Report each line of the data that has "right" somewhere in it.

The input>
* * * * * * *
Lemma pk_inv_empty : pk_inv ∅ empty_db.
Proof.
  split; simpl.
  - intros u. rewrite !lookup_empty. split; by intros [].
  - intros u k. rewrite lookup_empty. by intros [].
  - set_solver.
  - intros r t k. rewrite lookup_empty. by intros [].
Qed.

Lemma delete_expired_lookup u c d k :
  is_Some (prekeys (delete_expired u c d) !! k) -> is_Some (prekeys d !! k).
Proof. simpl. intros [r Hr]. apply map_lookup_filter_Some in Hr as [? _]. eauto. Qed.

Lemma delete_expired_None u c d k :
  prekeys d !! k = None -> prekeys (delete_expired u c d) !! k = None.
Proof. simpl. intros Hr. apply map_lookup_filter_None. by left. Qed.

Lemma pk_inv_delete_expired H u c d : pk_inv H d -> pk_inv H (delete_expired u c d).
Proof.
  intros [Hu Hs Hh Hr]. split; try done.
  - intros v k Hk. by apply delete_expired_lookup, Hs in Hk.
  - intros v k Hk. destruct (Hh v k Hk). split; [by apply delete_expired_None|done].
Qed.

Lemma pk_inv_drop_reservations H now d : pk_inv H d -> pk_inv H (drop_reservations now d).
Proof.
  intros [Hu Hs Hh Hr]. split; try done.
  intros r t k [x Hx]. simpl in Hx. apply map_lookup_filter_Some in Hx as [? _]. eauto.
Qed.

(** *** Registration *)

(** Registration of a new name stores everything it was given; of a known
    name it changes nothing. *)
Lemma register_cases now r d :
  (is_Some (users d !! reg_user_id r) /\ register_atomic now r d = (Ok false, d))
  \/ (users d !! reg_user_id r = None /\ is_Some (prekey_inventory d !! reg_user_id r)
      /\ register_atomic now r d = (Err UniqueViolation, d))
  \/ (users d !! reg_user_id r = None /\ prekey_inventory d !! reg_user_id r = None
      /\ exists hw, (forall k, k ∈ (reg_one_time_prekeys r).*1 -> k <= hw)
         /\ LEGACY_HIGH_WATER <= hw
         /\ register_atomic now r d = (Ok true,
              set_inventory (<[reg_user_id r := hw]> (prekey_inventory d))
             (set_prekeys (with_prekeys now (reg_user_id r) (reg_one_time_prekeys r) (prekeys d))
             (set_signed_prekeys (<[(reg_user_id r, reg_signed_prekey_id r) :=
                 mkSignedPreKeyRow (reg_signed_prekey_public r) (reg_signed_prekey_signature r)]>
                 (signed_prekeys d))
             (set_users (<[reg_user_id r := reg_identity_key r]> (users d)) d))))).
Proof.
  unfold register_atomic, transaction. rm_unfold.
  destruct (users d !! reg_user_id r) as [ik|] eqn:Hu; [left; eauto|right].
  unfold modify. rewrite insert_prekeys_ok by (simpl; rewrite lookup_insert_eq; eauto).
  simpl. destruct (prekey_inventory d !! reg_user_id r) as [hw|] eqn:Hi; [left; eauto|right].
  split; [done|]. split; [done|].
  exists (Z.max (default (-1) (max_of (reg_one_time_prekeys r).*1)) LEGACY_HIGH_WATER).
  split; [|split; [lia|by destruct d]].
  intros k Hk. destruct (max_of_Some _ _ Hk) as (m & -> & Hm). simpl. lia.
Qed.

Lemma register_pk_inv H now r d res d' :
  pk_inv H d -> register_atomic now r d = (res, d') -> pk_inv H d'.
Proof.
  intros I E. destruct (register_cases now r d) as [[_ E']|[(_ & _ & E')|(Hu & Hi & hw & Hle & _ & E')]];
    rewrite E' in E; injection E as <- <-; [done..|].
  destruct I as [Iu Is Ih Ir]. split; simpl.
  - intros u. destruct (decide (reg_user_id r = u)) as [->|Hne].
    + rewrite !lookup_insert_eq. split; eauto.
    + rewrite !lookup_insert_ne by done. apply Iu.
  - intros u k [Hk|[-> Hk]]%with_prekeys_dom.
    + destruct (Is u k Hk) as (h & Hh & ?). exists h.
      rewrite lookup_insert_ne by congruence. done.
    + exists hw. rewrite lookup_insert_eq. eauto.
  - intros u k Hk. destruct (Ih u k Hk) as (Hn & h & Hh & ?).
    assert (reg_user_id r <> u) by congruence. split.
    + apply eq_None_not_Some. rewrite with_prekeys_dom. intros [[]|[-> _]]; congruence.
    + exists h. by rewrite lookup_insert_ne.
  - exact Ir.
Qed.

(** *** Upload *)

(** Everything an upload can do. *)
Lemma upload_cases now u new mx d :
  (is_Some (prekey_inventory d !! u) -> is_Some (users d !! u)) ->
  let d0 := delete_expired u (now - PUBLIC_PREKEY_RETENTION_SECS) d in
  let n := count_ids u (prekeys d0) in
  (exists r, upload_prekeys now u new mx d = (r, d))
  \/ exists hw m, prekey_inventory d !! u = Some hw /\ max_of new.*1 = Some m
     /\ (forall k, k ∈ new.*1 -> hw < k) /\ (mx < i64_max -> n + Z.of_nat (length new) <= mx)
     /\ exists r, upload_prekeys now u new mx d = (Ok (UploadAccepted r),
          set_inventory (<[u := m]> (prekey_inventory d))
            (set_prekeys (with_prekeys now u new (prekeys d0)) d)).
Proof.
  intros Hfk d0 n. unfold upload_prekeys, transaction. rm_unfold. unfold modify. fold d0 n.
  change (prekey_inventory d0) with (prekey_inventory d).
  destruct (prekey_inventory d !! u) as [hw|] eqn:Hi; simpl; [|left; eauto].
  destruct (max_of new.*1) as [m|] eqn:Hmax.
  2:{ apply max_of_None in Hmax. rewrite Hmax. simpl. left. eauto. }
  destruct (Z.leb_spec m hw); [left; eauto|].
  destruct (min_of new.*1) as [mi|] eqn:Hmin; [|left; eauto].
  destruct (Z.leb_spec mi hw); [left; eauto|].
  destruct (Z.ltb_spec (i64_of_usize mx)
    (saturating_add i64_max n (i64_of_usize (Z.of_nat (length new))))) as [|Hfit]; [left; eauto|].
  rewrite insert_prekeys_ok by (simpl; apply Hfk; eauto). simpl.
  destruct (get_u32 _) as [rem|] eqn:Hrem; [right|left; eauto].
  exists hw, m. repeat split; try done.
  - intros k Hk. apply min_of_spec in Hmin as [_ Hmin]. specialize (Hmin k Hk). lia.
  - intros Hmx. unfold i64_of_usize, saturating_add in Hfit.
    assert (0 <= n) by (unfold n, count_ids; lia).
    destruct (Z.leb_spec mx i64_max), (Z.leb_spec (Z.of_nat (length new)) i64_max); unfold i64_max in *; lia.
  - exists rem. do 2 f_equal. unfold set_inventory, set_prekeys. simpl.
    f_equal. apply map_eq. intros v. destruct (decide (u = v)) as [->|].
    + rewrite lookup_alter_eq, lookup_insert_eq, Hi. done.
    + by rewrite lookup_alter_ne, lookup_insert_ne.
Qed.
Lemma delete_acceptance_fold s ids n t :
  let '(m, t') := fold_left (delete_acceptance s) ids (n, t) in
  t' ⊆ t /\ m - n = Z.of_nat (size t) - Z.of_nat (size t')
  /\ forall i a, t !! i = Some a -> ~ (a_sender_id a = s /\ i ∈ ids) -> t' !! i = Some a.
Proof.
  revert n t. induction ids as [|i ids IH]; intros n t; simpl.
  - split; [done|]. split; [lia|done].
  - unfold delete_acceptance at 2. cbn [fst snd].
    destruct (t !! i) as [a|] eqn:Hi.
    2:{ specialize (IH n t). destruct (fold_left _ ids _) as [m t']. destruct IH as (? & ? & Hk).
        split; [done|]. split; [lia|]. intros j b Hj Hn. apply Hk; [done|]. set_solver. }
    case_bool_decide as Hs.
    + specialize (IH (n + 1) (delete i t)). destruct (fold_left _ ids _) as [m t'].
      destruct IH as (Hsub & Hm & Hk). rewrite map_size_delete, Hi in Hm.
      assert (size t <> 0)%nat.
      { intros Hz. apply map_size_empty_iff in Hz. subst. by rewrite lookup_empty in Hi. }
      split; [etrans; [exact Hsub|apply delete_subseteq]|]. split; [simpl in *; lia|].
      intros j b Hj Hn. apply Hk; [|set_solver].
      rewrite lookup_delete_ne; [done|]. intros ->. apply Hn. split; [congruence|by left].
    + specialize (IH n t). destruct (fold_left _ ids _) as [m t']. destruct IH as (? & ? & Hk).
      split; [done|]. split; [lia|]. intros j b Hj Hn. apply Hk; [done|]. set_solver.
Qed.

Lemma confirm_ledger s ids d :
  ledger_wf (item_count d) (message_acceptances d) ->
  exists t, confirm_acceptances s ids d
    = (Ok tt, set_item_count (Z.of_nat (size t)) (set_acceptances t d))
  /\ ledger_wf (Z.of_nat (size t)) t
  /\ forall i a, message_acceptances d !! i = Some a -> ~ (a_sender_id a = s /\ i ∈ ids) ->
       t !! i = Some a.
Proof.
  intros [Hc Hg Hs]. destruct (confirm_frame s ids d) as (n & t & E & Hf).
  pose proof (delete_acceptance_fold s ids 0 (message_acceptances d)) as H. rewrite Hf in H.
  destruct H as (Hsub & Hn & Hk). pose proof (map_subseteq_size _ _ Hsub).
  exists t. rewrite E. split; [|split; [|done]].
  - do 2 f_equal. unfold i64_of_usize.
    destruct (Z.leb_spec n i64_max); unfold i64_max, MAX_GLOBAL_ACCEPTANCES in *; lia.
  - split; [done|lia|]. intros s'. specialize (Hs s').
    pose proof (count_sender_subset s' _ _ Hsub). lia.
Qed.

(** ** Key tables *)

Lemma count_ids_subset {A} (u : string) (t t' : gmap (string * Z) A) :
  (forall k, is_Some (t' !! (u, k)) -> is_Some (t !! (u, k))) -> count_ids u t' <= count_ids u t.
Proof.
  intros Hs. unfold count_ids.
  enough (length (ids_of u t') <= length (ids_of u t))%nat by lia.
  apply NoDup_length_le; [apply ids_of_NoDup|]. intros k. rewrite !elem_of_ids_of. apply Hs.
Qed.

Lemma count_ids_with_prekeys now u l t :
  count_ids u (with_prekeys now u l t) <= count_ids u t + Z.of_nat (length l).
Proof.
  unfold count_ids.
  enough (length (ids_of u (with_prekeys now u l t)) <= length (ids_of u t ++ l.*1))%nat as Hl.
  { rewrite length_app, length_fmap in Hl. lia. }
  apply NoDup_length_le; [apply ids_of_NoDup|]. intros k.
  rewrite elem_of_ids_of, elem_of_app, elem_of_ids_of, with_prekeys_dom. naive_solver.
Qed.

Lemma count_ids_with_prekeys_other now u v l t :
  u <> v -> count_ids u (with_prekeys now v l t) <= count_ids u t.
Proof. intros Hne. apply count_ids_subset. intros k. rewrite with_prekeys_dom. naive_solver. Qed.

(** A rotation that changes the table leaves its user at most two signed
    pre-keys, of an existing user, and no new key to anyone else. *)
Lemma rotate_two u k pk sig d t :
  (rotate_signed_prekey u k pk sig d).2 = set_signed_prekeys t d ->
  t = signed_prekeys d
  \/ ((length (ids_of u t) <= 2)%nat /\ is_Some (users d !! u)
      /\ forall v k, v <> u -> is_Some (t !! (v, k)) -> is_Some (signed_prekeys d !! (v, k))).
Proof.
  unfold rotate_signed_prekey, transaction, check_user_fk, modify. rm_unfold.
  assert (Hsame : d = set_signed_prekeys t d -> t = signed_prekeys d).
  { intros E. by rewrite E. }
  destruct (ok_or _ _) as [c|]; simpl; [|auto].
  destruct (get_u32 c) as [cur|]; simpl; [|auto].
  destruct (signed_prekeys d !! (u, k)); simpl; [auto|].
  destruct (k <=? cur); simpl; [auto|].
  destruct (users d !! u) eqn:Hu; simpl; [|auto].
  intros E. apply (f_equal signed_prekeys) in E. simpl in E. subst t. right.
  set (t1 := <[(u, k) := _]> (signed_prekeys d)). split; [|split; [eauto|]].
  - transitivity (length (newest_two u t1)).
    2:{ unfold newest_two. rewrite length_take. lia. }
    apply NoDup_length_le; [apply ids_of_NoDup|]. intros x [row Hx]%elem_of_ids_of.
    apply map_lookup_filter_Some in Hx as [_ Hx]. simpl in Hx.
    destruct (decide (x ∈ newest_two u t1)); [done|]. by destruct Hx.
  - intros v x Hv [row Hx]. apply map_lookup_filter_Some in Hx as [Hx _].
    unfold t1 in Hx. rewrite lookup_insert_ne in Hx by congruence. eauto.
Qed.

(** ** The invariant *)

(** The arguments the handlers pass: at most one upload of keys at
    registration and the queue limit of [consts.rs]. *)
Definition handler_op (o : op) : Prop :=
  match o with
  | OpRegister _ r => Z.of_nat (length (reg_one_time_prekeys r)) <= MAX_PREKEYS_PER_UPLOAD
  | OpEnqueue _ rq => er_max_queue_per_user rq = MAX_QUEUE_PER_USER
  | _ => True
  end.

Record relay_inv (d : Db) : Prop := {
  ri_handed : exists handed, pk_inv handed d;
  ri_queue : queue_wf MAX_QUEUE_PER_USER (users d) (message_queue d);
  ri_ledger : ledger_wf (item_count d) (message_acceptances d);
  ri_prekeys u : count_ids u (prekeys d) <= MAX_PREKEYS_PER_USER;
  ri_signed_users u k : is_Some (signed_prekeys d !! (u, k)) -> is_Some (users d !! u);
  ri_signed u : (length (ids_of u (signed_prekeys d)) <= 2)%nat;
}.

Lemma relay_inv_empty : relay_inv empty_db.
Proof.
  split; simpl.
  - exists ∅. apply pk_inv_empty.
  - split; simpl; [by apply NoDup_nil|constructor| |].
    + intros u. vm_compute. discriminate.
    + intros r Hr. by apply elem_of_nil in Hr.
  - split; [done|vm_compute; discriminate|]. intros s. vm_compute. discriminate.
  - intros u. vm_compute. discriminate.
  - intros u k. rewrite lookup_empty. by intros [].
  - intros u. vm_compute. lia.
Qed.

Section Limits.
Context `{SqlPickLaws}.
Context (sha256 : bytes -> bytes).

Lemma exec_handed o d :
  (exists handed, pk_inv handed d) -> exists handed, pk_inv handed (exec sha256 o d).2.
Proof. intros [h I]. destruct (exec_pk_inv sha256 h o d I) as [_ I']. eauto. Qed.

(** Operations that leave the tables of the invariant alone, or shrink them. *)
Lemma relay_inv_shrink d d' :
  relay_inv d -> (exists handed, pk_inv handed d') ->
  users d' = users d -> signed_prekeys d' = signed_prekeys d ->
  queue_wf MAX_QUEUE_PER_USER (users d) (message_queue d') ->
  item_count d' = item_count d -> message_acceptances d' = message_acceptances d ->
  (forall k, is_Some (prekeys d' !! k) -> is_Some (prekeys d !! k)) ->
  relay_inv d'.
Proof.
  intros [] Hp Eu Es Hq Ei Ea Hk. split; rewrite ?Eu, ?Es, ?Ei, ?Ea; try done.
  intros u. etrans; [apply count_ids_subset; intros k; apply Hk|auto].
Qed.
* * * * * * *
Result for this exercise>
  destruct (users d !! reg_user_id r) as [ik|] eqn:Hu; [left; eauto|right].
  simpl. destruct (prekey_inventory d !! reg_user_id r) as [hw|] eqn:Hi; [left; eauto|right].
  destruct (get_u32 _) as [rem|] eqn:Hrem; [right|left; eauto].
  intros E. apply (f_equal signed_prekeys) in E. simpl in E. subst t. right.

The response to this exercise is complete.